--- Supplied records Enclosed Below ---
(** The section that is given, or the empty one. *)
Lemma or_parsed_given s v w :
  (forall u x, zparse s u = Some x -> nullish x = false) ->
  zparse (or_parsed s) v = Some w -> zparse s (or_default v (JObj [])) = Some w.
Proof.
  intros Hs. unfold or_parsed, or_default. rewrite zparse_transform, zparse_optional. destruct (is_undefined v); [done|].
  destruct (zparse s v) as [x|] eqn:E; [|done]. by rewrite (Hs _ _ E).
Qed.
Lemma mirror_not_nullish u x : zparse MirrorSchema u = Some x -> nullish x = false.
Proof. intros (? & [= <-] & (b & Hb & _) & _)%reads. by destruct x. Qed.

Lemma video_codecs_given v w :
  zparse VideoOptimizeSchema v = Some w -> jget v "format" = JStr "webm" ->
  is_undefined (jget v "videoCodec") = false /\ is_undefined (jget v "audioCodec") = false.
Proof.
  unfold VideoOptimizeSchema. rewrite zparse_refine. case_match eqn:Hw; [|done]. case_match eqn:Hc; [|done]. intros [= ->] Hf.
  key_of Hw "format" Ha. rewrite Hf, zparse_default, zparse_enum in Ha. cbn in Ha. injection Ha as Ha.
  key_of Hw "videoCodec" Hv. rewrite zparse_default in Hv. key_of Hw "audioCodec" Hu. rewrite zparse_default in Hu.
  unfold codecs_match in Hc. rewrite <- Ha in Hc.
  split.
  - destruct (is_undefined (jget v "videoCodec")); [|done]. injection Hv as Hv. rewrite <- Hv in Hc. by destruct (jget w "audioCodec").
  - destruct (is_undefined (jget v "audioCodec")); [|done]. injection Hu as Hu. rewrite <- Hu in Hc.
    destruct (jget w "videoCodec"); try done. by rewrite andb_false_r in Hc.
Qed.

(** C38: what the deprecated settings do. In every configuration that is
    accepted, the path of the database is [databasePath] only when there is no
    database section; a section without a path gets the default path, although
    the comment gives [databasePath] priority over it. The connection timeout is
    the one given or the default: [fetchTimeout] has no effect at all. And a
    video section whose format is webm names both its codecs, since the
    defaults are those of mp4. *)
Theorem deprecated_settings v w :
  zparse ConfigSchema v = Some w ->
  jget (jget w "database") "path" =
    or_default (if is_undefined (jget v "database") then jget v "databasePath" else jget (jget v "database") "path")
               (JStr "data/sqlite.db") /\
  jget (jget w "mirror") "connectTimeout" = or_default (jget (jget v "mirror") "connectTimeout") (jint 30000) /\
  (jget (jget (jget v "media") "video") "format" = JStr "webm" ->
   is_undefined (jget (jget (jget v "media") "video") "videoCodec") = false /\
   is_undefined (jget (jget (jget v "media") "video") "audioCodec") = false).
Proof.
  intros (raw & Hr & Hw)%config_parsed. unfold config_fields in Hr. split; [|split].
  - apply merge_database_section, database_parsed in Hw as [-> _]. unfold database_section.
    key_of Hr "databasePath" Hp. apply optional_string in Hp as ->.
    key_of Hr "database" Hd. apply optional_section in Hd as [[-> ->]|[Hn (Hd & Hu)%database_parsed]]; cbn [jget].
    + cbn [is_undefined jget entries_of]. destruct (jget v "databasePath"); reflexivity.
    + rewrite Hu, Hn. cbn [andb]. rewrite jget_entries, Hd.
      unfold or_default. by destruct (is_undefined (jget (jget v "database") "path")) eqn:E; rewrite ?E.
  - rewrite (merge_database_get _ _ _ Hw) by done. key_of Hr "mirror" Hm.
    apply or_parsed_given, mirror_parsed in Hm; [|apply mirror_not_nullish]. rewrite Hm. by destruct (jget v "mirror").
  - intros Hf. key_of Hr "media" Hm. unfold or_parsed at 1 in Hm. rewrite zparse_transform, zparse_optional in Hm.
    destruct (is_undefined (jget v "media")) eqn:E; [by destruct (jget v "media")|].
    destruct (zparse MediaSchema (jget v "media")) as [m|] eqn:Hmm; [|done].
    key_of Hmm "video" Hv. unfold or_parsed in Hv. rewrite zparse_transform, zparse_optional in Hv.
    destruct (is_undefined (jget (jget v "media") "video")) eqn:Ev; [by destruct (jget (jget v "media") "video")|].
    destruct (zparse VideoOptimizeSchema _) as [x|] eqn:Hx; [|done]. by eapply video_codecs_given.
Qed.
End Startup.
--- End of Enclosed Supplied records ---
Task prompt » Once you reach the line with "false /\ is_undefined" in the data above, copy it and every line after it exactly, up to and including the line with "[|done]. injection Hv".

Output below »
  is_undefined (jget v "videoCodec") = false /\ is_undefined (jget v "audioCodec") = false.
Proof.
  unfold VideoOptimizeSchema. rewrite zparse_refine. case_match eqn:Hw; [|done]. case_match eqn:Hc; [|done]. intros [= ->] Hf.
  key_of Hw "format" Ha. rewrite Hf, zparse_default, zparse_enum in Ha. cbn in Ha. injection Ha as Ha.
  key_of Hw "videoCodec" Hv. rewrite zparse_default in Hv. key_of Hw "audioCodec" Hu. rewrite zparse_default in Hu.
  unfold codecs_match in Hc. rewrite <- Ha in Hc.
  split.
  - destruct (is_undefined (jget v "videoCodec")); [|done]. injection Hv as Hv. rewrite <- Hv in Hc. by destruct (jget w "audioCodec").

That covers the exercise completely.